Perhaps we require more individual analysis; perhaps there are certain tests that everyone must get and certain ones that are time-dependent, history-dependent, etcetera. “Any person over the age of fifty should have their first colonoscopy to check for any suspicious lesions or polyps,” says Dr. Xiao. “Some people should be screened more stringently: African Americans are more likely to get colorectal cancer. People with first degree family history – that means that at least two relatives had colorectal cancer – are more likely to have polyps develop early on in their colon. People with Inflammatory Bowel Disease should be screened annually.”5 Furthermore, personal health maintenance is essential. We, as the charges of our own bodies, must take care of ourselves: eat well, exercise, minimize stress, especially as we age and our risk of cancer increases.6 That, in and of itself, is the easiest and least costly preventative measure.

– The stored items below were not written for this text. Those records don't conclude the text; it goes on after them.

Lemma null_refunds_evolve d d' :
  payments_evolve d d' -> Forall (fun r => py_refund_amount r = None) (db_payments d) ->
  Forall (fun r => py_refund_amount r = None) (db_payments d').
Proof.
  unfold payments_evolve. induction 1 as [|r r' t t' Hr _ IH]; [done|].
  intros Hf. apply Forall_cons in Hf as [Hn Hf]. apply Forall_cons.
  split; [by rewrite (re_refund_amount _ _ Hr) | auto].
Qed.

(** A computation that evolves the payments and sends nothing. *)
Lemma zero_silent {E A} (m : M World E A) w :
  on_db payments_evolve w (snd (m w)) -> w_effects (snd (m w)) = w_effects w ->
  zero_refunds w (snd (m w)).
Proof.
  intros Hm He. split.
  - by apply null_refunds_evolve.
  - intros t. rewrite He. auto.
Qed.

(** A computation that leaves tables and effects alone. *)
Lemma zero_read {E A} (m : M World E A) :
  (forall w, w_db (snd (m w)) = w_db w /\ w_effects (snd (m w)) = w_effects w) ->
  keeps zero_refunds m.
Proof.
  intros Hm w. destruct (Hm w) as [Hd He]. apply zero_silent; [|done].
  unfold on_db. rewrite Hd. reflexivity.
Qed.

Lemma zero_send amount t : amount = 0 -> treasury_transfer amount t ->
  keeps zero_refunds (send_transaction t).
Proof.
  intros -> Ht w. unfold send_transaction. destruct (rpc_send _ _) as [[] reply]; cbn;
    split; cbn; auto.
  intros t' [[= ->]|]%elem_of_cons; auto.
Qed.

Lemma zero_report r : keeps zero_refunds (report_degraded (E:=SqlError) r).
Proof.
  intros w. apply zero_silent; [apply report_degraded_keeps|].
  unfold report_degraded. by destruct (status_for_reason _ _).
Qed.

Lemma zero_execute creator mint : keeps zero_refunds (execute_refund cfg creator mint 0).
Proof.
  unfold execute_refund.
  apply keeps_bind_result; [typeclasses eauto | intros creator_pk _].
  apply keeps_bind_result; [typeclasses eauto | intros mint_pk _].
  apply keeps_bind; [typeclasses eauto | by apply zero_read | intros ex].
  apply keeps_if; [apply keeps_throw; typeclasses eauto|].
  apply keeps_bind_result; [typeclasses eauto | intros ix Hix%ok_or_Ok].
  apply keeps_bind; [typeclasses eauto | by apply zero_read | intros bh].
  apply keeps_bind_result; [typeclasses eauto | intros ? _].
  apply (zero_send 0); [done|]. by repeat eexists.
Qed.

Medical professionals and patients must sift through a plethora of factors when assessing how aggressive to be in screening for potential illness. An understandable desire for thoroughness – for more cancer screenings, more blood tests, full body scans – runs up against the question of whether it is worth it to spend scarce medical dollars for such inclusivity. When does the cost of prevention outweigh the possibility of finding a rare illness? This number seems unquantifiable; the question is subject to severe ethical doubt and subjectivity. Tests eliminate risk, but at what point do we go from being extensive to excessive? We cannot all assume that every patient is, like my grandfather, an outlier outside of the realm of even the most inclusive basic tests. The trick is to figure out how to be inclusive without being excessive in an age when we have the ability to know more than we need – or perhaps want – to know about our bodies. Furthermore, we must sometimes admit defeat: “despite all of the screenings,” says Dr. Xiao, “cases will still be missed.”5
- O’Connor, Anahad. New York Times Well Blog. 2012. “Giving Patients Choices in Colon Cancer Screening.”
- Rodriguez, Diana. Everyday Health. “Screening Options for Colon Cancer Prevention.” Last modified March 20, 2009.
- Myers, Donna. About.com. “Colon Cancer Screening for the Uninsured.” Last modified July 5, 2008.
- Lab Tests Online. “Screening Tests for Adults (Ages 30-49): Colorectal Cancer.” Last modified April 27, 2012.
- Xiao, Shu-Yuan. Interview with the author. May 24, 2012.
- National Cancer Institute. “Colorectal Cancer Screening.” Reviewed December 30, 2011.